▶ _Exercise aim_
Every line in the records below between the one holding "trace : list action;" and the one holding "Abbreviation call A := (op surroundings A).", inclusive, is to be set down exactly; all other lines are to be left out.

Extracted records:

(* ===== verification/Monitor.v ===== *)
(** Monitor: what surrounds a running machine: the commands QEMU takes on its
    monitor and their answers (the structures of [internal/qemu/types]), the
    events waited for, and the calls made to the host on the machine's behalf.

    QEMU, the kernel and the file system answer as they like: [answer] is any
    function of what was asked before.  What the code itself relies on is kept
    as state: the files of the chroot and the tap interfaces it created. *)

From S2P Require Import Prelude.
From S2P Require Import GoStd.
From S2P Require Import Version.
From S2P Require Import Backend.
From S2P Require Import Disks.
From S2P Require Import Json.
From S2P Require Import ConfJson.

Open Scope Z_scope.
#[local] Set Warnings "-register-all".

(** ** [internal/qemu/types] *)
Module QemuTypes.
Record PCIDevice := { QdevID : string; Slot : Z; Class_ : Z; ID_Device : Z; ID_Vendor : Z }.
Record PCIInfo := { Bus : Z; Devices : list PCIDevice }.

Record Image := { Filename : string; VirtualSize : Z; BackingImage_VirtualSize : Z }.
Record InsertedInfo := {
  File : string; BackingFile : string; BackingFileDepth : Z; ReadOnly : bool;
  IopsRd : Z; IopsWr : Z; Image_ : Image; InsertedDirtyBitmaps : list string;
}.
Record BlockInfo := {
  Device : string; DirtyBitmaps : list string; Inserted : InsertedInfo; QdevPath : string;
}.
Record InsertedFileOptions := {
  FileDriver : string; Portal : string; Target : string; Lun : string; User : string;
  Password : string;
}.
Record HotpluggableCPU := { CoreID : Z; SocketID : Z; QomPath : string; Type_ : string }.
Record MigrateInfo := { MigrStatus : string; TotalTime : Z }.

Record CPUDeviceOptions := { cpu_Driver : string; cpu_SocketID : Z; cpu_CoreID : Z; cpu_ThreadID : Z }.
Record VSockDeviceOptions := { vsock_Driver : string; vsock_ID : string; GuestCID : Z }.
Record SCSIHostBusDeviceOptions := { bus_Driver : string; bus_ID : string }.
Record CdromDeviceOptions := {
  cdrom_Driver : string; cdrom_ID : string; cdrom_Bus : string; cdrom_Drive : string;
  cdrom_SCSI_ID : Z;
}.
Record BlockDeviceOptions := {
  blk_Driver : string; blk_ID : string; blk_Bus : string; blk_Drive : string; blk_SCSI_ID : Z;
}.
Record NetDeviceOptions := {
  net_Driver : string; net_ID : string; Netdev : string; Mac : string; MQ : bool; Vectors : Z;
}.
Record NetdevTapOptions := {
  tap_Type : string; tap_ID : string; tap_Ifname : string; Vhost : bool; Queues : Z;
  Script : string; Downscript : string;
}.
Record BlockIOThrottle := { thr_Device : string; thr_IopsRd : Z; thr_IopsWr : Z }.

(** The argument of [device_add]. *)
Inductive device_options :=
  | CPUDev (o : CPUDeviceOptions)
  | VSockDev (o : VSockDeviceOptions)
  | SCSIHostBus (o : SCSIHostBusDeviceOptions)
  | CdromDev (o : CdromDeviceOptions)
  | BlockDev (o : BlockDeviceOptions)
  | NetDev (o : NetDeviceOptions).
End QemuTypes.
Import QemuTypes.

(** ** What is asked *)

Inductive command :=
  | query_status | query_migrate | query_block_jobs | query_version | query_balloon
  | query_cpus | query_cpus_fast | query_hotpluggable_cpus | query_pci | query_block
  | qom_get_string (path property : string)
  | qom_get_int (path property : string)
  | qom_get_bool (path property : string)
  | balloon (value : Z)
  | device_add (o : device_options)
  | device_del (id : string)
  | netdev_add (o : NetdevTapOptions)
  | netdev_del (id : string)
  | blockdev_open_tray (id : string)
  | blockdev_change_medium (id filename : string)
  | blockdev_remove_medium (id : string)
  | block_set_io_throttle (o : BlockIOThrottle)
  | block_resize (device : string) (size : Z)
  | block_dirty_bitmap_remove (node name : string)
  | set_link (name : string) (up : bool)
  | change_vnc_password (password : string)
  | human (command_line : string).

Inductive tray_event := TrayOpened | TrayClosed | DeviceDeleted.

(** The steps taken outside the program, in the order of their requests.  A
    wait ends after 60 seconds with [DeadlineExceeded]. *)
Inductive action :=
  | Run (c : command)
  | Wait (ev : tray_event) (id : string)
  | StatRdev (path : string)
  | MkdirAll (dir : string)
  | Mknod (path : string) (rdev : Z)
  | Chown (path : string) (uid : Z)
  | RemoveFile (path : string)
  | CopyFile (src dst : string)
  | WriteText (path : string)
  | ReadProcStatus (pid : Z)
  | LoadManager (pid : Z)
  | GetCpuQuota (pid : Z)
  | SetCpuQuota (pid value : Z)
  | TapFeatures
  | LinkAdd (name : string) (owner : Z) (multi_queue vnet_hdr : bool)
  | LinkSetUp (name : string)
  | LinkByName (name : string)
  | LinkDel (name : string).

Definition answer_to (c : command) : Type :=
  match c with
  | query_status => string
  | query_migrate => MigrateInfo
  | query_block_jobs => list string (* the [Device] of each job *)
  | query_version => Version.t
  | query_balloon => Z
  | query_cpus | query_cpus_fast => list Z (* the thread of each CPU *)
  | query_hotpluggable_cpus => list HotpluggableCPU
  | query_pci => list PCIInfo
  | query_block => list BlockInfo
  | qom_get_string _ _ => string
  | qom_get_int _ _ => Z
  | qom_get_bool _ _ => bool
  | human _ => string
  | _ => ()
  end.

Definition reply (a : action) : Type :=
  match a with
  | Run c => answer_to c
  | StatRdev _ => Z
  | ReadProcStatus _ => list string (* its lines *)
  | GetCpuQuota _ => Z
  | TapFeatures => bool (* TUNTAP_VNET_HDR is among them *)
  | LinkByName _ => bool (* false: LinkNotFoundError *)
  | _ => ()
  end.

Class Outside := {
  answer : list action → ∀ a : action, sys (reply a);
(** the parser of [encoding/json], on the [json:] names of block devices *)
  Unmarshal_file : string → sys InsertedFileOptions;
}.

(** ** The state kept on the machine's behalf *)

Inductive node :=
  | DeviceNode (rdev : Z)
  | TextFile (contents : option json)
  | CopyOf (path : string).

Record surroundings := {
  chroot : gmap string node;
  taps : gset string;
  trace : list action;
}.

(** The text files among the nodes. *)
Definition texts (nodes : gmap string node) : gmap string (option json) :=
  (λ n, match n with TextFile c => c | _ => None end) <$> nodes.

(** *** Calls *)
Section calls.
Context `{Outside}.
Abbreviation call A := (op surroundings A).

Definition ask (a : action) : call (reply a) := λ w,
  (Backend.call (answer (trace w) a),
   {| chroot := chroot w; taps := taps w; trace := trace w ++ [a] |}).

Definition run (c : command) : call (answer_to c) := ask (Run c).

Definition set_chroot (f : gmap string node → gmap string node) : call () :=
  modify (λ w, {| chroot := f (chroot w); taps := taps w; trace := trace w |}).
Definition set_taps (f : gset string → gset string) : call () :=
  modify (λ w, {| chroot := chroot w; taps := f (taps w); trace := trace w |}).

(** [syscall.Mknod] *)
Definition mknod (path : string) (rdev : Z) : call () :=
  w ← get;
  fail_if (bool_decide (is_Some (chroot w !! path))) (ErrExist path);;
  ask (Mknod path rdev);;
  set_chroot <[path := DeviceNode rdev]>.

(** [os.Remove] *)
Definition remove (path : string) : call () :=
  w ← get;
  fail_if (bool_decide (chroot w !! path = None)) (ErrNotExist path);;
  ask (RemoveFile path);;
  set_chroot (delete path).

(** [os.WriteFile] of a JSON text. *)
Definition write_text (path : string) (j : json) : call () :=
  ask (WriteText path);;
  set_chroot <[path := TextFile (Some j)]>.

(** A copy through a temporary file that is renamed at the end: it is there as
    a whole or not at all. *)
Definition copy_file (src dst : string) : call () :=
  ask (CopyFile src dst);;
  set_chroot <[dst := CopyOf src]>.

(** [AddTapInterface] does not look at [uid]. *)
Definition AddTapInterface (ifname : string) (uid : Z) (mq : bool) : call () :=
  vnet_hdr ← ask TapFeatures;
  ask (LinkAdd ifname 1024 mq vnet_hdr);;
  set_taps (λ t, {[ifname]} ∪ t).

Definition DelTapInterface (ifname : string) : call () :=
  found ← map_err (λ _, ErrMsg "netlink") (ask (LinkByName ifname));
  if found : bool then ask (LinkDel ifname);; set_taps (λ t, t ∖ {[ifname]}) else mret ().

Definition SetInterfaceUp (ifname : string) : call () := ask (LinkSetUp ifname).
End calls.

(** [err := m; if IsX(err) {...}]: the error as a value. *)
Definition try {S A} (m : op S A) : op S (A + goerr) := λ s,
  match m s with
  | (Ret a, s') => (Ret (inl a), s')
  | (Throw e, s') => (Ret (inr e), s')
  | (Panic p, s') => (Panic p, s')
  end.

(** [defer func() { if !success { h } }()] around the rest of a function. *)
Definition on_failure {S A} (h : op S ()) (m : op S A) : op S A := λ s,
  match m s with
  | (Ret a, s') => (Ret a, s')
  | (r, s') => (r, (h s').2)
  end.
(** [defer func() { if success { h } }()] *)
Definition on_success {S A} (h : op S ()) (m : op S A) : op S A := λ s,
  match m s with
  | (Ret a, s') => (match (h s').1 with Panic p => Panic p | _ => Ret a end, (h s').2)
  | r => r
  end.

▶ _Task output_
  trace : list action;
}.

(** The text files among the nodes. *)
Definition texts (nodes : gmap string node) : gmap string (option json) :=
  (λ n, match n with TextFile c => c | _ => None end) <$> nodes.

(** *** Calls *)
Section calls.
Context `{Outside}.
Abbreviation call A := (op surroundings A).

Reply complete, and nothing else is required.